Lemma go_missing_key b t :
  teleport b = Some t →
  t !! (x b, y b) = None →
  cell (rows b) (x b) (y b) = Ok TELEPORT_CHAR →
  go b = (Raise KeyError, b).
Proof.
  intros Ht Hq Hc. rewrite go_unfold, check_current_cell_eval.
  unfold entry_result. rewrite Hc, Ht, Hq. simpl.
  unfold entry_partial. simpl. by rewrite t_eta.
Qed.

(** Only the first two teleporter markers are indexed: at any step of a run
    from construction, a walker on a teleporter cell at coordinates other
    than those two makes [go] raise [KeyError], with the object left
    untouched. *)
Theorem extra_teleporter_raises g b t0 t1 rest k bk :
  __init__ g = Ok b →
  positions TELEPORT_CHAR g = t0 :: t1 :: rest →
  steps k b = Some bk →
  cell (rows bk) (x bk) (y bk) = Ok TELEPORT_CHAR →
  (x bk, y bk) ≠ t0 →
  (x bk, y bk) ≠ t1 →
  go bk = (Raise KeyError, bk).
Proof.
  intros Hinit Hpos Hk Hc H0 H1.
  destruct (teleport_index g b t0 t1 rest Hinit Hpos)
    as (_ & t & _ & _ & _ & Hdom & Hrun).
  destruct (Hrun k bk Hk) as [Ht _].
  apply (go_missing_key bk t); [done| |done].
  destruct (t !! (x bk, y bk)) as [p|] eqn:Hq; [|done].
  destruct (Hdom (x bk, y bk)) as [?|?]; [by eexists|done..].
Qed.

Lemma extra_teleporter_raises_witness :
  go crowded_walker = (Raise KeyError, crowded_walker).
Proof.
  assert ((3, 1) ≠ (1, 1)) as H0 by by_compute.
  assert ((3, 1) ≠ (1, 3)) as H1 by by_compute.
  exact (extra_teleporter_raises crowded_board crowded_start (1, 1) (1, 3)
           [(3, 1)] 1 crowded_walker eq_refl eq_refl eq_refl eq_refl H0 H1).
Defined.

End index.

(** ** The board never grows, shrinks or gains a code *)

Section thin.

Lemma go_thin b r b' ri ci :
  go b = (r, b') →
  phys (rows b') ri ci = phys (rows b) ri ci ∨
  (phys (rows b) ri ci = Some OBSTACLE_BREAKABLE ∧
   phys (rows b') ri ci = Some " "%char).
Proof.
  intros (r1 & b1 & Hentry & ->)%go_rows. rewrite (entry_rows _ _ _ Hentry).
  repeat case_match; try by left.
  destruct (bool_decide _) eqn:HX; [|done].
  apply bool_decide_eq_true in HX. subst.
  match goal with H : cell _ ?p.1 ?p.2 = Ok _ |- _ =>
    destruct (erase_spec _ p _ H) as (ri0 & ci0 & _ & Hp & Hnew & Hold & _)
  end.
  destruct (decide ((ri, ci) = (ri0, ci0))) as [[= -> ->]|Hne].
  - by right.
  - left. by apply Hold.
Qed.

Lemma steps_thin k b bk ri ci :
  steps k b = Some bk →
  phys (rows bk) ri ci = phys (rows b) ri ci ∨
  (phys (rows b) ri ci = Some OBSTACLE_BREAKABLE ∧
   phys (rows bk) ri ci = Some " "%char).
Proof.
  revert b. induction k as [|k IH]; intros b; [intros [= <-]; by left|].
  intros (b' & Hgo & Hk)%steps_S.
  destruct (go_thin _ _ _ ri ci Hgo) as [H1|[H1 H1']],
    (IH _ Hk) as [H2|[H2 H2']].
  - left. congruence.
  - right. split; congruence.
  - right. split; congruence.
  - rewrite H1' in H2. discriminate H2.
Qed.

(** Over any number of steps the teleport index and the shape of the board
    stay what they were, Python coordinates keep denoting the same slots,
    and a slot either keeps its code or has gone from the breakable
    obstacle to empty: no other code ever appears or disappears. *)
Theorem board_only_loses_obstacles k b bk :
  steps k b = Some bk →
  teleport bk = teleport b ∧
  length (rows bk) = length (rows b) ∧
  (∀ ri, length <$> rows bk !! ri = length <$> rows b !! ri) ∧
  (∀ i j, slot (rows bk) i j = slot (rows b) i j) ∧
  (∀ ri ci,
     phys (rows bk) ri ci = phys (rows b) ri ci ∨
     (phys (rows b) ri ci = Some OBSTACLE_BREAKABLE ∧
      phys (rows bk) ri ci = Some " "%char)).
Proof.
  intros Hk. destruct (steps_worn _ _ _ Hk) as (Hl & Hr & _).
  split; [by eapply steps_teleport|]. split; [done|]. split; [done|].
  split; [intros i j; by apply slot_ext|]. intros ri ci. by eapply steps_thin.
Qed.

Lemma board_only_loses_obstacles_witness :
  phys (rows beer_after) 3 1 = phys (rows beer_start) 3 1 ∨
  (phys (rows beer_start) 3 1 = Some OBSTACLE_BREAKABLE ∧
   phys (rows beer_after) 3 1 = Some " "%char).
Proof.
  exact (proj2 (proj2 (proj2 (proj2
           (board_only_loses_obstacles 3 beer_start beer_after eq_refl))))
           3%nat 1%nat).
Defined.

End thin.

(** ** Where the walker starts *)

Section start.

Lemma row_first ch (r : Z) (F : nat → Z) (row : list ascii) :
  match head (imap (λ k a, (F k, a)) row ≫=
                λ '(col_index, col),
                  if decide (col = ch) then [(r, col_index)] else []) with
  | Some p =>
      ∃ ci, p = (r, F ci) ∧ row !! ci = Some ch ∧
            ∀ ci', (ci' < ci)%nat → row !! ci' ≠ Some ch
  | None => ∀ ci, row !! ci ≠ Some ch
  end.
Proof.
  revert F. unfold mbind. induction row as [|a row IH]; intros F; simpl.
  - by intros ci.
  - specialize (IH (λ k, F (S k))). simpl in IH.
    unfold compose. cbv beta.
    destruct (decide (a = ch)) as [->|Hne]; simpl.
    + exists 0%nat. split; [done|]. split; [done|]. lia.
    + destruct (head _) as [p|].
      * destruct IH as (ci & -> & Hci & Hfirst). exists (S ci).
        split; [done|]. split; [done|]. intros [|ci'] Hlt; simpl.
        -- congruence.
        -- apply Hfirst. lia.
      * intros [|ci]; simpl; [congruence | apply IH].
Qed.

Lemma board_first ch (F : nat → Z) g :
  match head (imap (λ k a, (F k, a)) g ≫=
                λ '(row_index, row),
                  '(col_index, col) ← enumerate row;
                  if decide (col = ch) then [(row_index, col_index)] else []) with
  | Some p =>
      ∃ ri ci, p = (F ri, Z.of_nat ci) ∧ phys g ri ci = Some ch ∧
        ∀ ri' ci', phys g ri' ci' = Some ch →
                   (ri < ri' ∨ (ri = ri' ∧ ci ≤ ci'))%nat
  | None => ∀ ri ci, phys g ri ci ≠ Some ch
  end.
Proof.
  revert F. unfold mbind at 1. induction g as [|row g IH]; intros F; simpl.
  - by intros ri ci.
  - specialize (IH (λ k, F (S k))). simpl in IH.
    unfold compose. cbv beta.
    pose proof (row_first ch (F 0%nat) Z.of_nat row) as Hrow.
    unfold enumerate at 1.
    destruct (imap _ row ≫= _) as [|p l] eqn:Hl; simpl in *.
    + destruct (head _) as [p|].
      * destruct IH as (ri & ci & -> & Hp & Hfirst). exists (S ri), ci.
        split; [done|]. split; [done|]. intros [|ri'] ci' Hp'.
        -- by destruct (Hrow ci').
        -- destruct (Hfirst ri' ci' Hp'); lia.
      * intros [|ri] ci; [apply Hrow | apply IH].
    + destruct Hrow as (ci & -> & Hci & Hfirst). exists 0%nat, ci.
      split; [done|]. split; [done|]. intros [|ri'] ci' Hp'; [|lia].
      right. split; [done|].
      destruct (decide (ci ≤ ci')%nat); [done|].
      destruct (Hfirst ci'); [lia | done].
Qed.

______________________________

* Problem requirements *
Using the records above, set down exactly the lines from the one with "match head (imap (λ k a, (F k, a)) g" through the one with "split; [done|]. split; [done|]. intros [|ri'] ci' Hp';", inclusive, and nothing more.

* Output for this exercise *
  match head (imap (λ k a, (F k, a)) g ≫=
                λ '(row_index, row),
                  '(col_index, col) ← enumerate row;
                  if decide (col = ch) then [(row_index, col_index)] else []) with
  | Some p =>
      ∃ ri ci, p = (F ri, Z.of_nat ci) ∧ phys g ri ci = Some ch ∧
        ∀ ri' ci', phys g ri' ci' = Some ch →
                   (ri < ri' ∨ (ri = ri' ∧ ci ≤ ci'))%nat
  | None => ∀ ri ci, phys g ri ci ≠ Some ch
  end.
Proof.
  revert F. unfold mbind at 1. induction g as [|row g IH]; intros F; simpl.
  - by intros ri ci.
  - specialize (IH (λ k, F (S k))). simpl in IH.
    unfold compose. cbv beta.
    pose proof (row_first ch (F 0%nat) Z.of_nat row) as Hrow.
    unfold enumerate at 1.
    destruct (imap _ row ≫= _) as [|p l] eqn:Hl; simpl in *.
    + destruct (head _) as [p|].
      * destruct IH as (ri & ci & -> & Hp & Hfirst). exists (S ri), ci.
        split; [done|]. split; [done|]. intros [|ri'] ci' Hp'.
        -- by destruct (Hrow ci').
        -- destruct (Hfirst ri' ci' Hp'); lia.
      * intros [|ri] ci; [apply Hrow | apply IH].
    + destruct Hrow as (ci & -> & Hci & Hfirst). exists 0%nat, ci.
      split; [done|]. split; [done|]. intros [|ri'] ci' Hp'; [|lia].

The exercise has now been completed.